• Problem statement
State how many lines in the listing below hold the string "then"; nothing else is wanted.

• Given records
(** From any state: the report is new. *)
Definition ProbeStoreCompatibilityWithOptions (options : StoreCompatibilityProbeOptions) : P unit :=
  started <- mcall Probe_Now ;;
  mput {| ps_report := newReport (newStoreCompatibilityEvidence (rp_prefix repository)
            StoreCompatibilityProbeOptions_zero started); ps_probeKeys := [] |} ;;;
  result <- mtry (
    match validateStoreCompatibilityProbeOptions options with
    | Some c => problem StoreCompatibilityCheckConfiguration StoreCompatibilityConfigurationError (Some c)
    | None =>
        mmodify (set_report (set_evidence (newStoreCompatibilityEvidence (rp_prefix repository) options started))) ;;;
        deadline <- (if 0 <? po_TotalTimeout options then mret false else mcall Probe_Deadline) ;;
        mcall (Probe_WithTimeout (compatibilityProbeContext options deadline)) ;;;
        probeStoreCompatibility
    end) ;;
  now <- mcall Probe_Now ;;
  let duration := now - started in
  mmodify (set_report (set_duration (if duration <? 0 then 0 else duration))) ;;;
  mlift result.

Definition ProbeStoreCompatibility : P unit :=
  ProbeStoreCompatibilityWithOptions StoreCompatibilityProbeOptions_zero.
Definition CheckStoreCompatibility : P unit := ProbeStoreCompatibility.
End Probe.
(** ** Reports *)

(** The checks of a probe, in their order. *)
Definition createChecks : list StoreCompatibilityCheckID :=
  [StoreCompatibilityCheckMissingObjectMapping; StoreCompatibilityCheckConditionalCreate;
   StoreCompatibilityCheckHeadAfterCreate; StoreCompatibilityCheckReadAfterCreate;
   StoreCompatibilityCheckInputBufferOwnership; StoreCompatibilityCheckDuplicateCreate;
   StoreCompatibilityCheckBoundedGet; StoreCompatibilityCheckOutputBufferOwnership].
Definition replaceChecks : list StoreCompatibilityCheckID :=
  [StoreCompatibilityCheckReplacementCAS; StoreCompatibilityCheckReadAfterReplacement;
   StoreCompatibilityCheckCASInputBufferOwnership; StoreCompatibilityCheckHeadAfterReplacement;
   StoreCompatibilityCheckStaleCAS; StoreCompatibilityCheckFailedCASPreservesObject;
   StoreCompatibilityCheckConditionalGetCurrent; StoreCompatibilityCheckConditionalGetStale;
   StoreCompatibilityCheckNilCASCreate; StoreCompatibilityCheckNilCASDuplicate;
   StoreCompatibilityCheckNilCASPreservesObject; StoreCompatibilityCheckMissingKeyCAS].
Definition concurrentChecks : list StoreCompatibilityCheckID :=
  [StoreCompatibilityCheckConcurrentPutIfAbsent; StoreCompatibilityCheckReadAfterConcurrentPut;
   StoreCompatibilityCheckConcurrentNilCAS; StoreCompatibilityCheckReadAfterConcurrentNilCAS;
   StoreCompatibilityCheckHeadAfterConcurrentNilCAS; StoreCompatibilityCheckConcurrentReplacementSeed;
   StoreCompatibilityCheckConcurrentReplacementCAS; StoreCompatibilityCheckReadAfterConcurrentReplacement;
   StoreCompatibilityCheckHeadAfterConcurrentReplacement].
Definition requiredChecks : list StoreCompatibilityCheckID :=
  [StoreCompatibilityCheckConfiguration; StoreCompatibilityCheckProbeKey]
  ++ createChecks ++ replaceChecks ++ concurrentChecks.

(** Checks that passed. *)
Definition all_passed (checks : list StoreCompatibilityCheck) (ids : list StoreCompatibilityCheckID) : Prop :=
  map ck_ID checks = ids ∧ Forall (λ check, ck_Status check = StoreCompatibilityPassed) checks.
Lemma all_passed_app checks checks' ids ids' :
  all_passed checks ids → all_passed checks' ids' → all_passed (checks ++ checks') (ids ++ ids').
Proof. intros [<- H1] [<- H2]. split; [by rewrite map_app|by apply Forall_app]. Qed.
(** ** Properties *)

Lemma CompareAndSwap_spec channel expected next d s (Q : disk → unit → result unit → Prop) :
  let new := Some {| f_data := canonicalJSON (watermarkFileOf channel next); f_synced := true |} in
  dk_names d ≠ [] →
  (∀ d' e, entries (eq (canonicalJSON (watermarkFileOf channel next))) d d' → Q d' s (Err e)) →
  (validateChannel channel = Ok tt → current_is channel d expected →
   (∀ w, expected = Some w → watermark_le w next) →
   (expected = Some next → Q (with_names d [dk_visible d]) s (Ok tt)) ∧
   (expected ≠ Some next → ∀ t, Q {| dk_names := [new]; dk_temp := t |} s (Ok tt))) →
  mrwp fs_step (entries (eq (canonicalJSON (watermarkFileOf channel next))) d) (CompareAndSwap channel expected next) s d Q.
Proof.
  intros new Hd HE HO. pose proof (entries_refl (eq (canonicalJSON (watermarkFileOf channel next))) d Hd) as Hi.
  assert (∀ e, Q d s (Err e)) as He by auto.
  unfold CompareAndSwap. apply mrwp_bind, fcheck_keep; [done|done| |done].
  apply mrwp_bind, mrwp_lift; [done|]. destruct (validateChannel channel) as [[]|]; [|done].
  apply mrwp_bind, mrwp_guard; [done|auto|intros _].
  apply locked_spec; [done|done|].
  assert (∀ d' e, entries (eq (canonicalJSON (watermarkFileOf channel next))) d d' →
    Q d' s (Err e) ∧ ∀ e', Q d' s (Err e')) as HE' by auto.
  apply mrwp_bind, loadLocked_spec; [done|auto|]. intros current Hc.
  apply mrwp_bind, mrwp_guard; [done|auto|intros Heq]. bool_prop. subst current.
  specialize (HO eq_refl Hc).
  destruct expected as [w|].
  - destruct (bool_decide (wm_RepositoryID next = wm_RepositoryID w)) eqn:H1; simpl;
      [|apply mrwp_fail; auto].
    destruct (wm_Generation next <? wm_Generation w)%N eqn:H2; [apply mrwp_fail; auto|].
    destruct ((wm_Generation next ==? wm_Generation w) && (wm_Commit next !=? wm_Commit w)) eqn:H3;
      [apply mrwp_fail; auto|].
    assert (watermark_le w next) as Hle.
    { bool_prop. split_and!; [done|lia|]. intros E. apply andb_false_iff in H3.
      destruct H3 as [H3|H3]; bool_prop; congruence. }
    destruct HO as [HO1 HO2]; [by intros ? [= <-]|].
    pose proof (entries_visible (eq (canonicalJSON (watermarkFileOf channel next))) d Hd) as Hv.
    destruct (bool_decide (next = w)) eqn:Hn; bool_prop.
    + subst w. apply syncParentDirectory_spec; auto.
    + apply install_entries; [done|done|auto|]. intros t. split; [apply HO2; congruence|].
      intros e. apply HE, entries_single. right. eauto.
  - destruct HO as [_ HO2]; [done|]. apply install_entries; [done|done|auto|]. intros t.
    split; [by apply HO2|]. intros e. apply HE, entries_single. right. eauto.
Qed.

• The completed task
2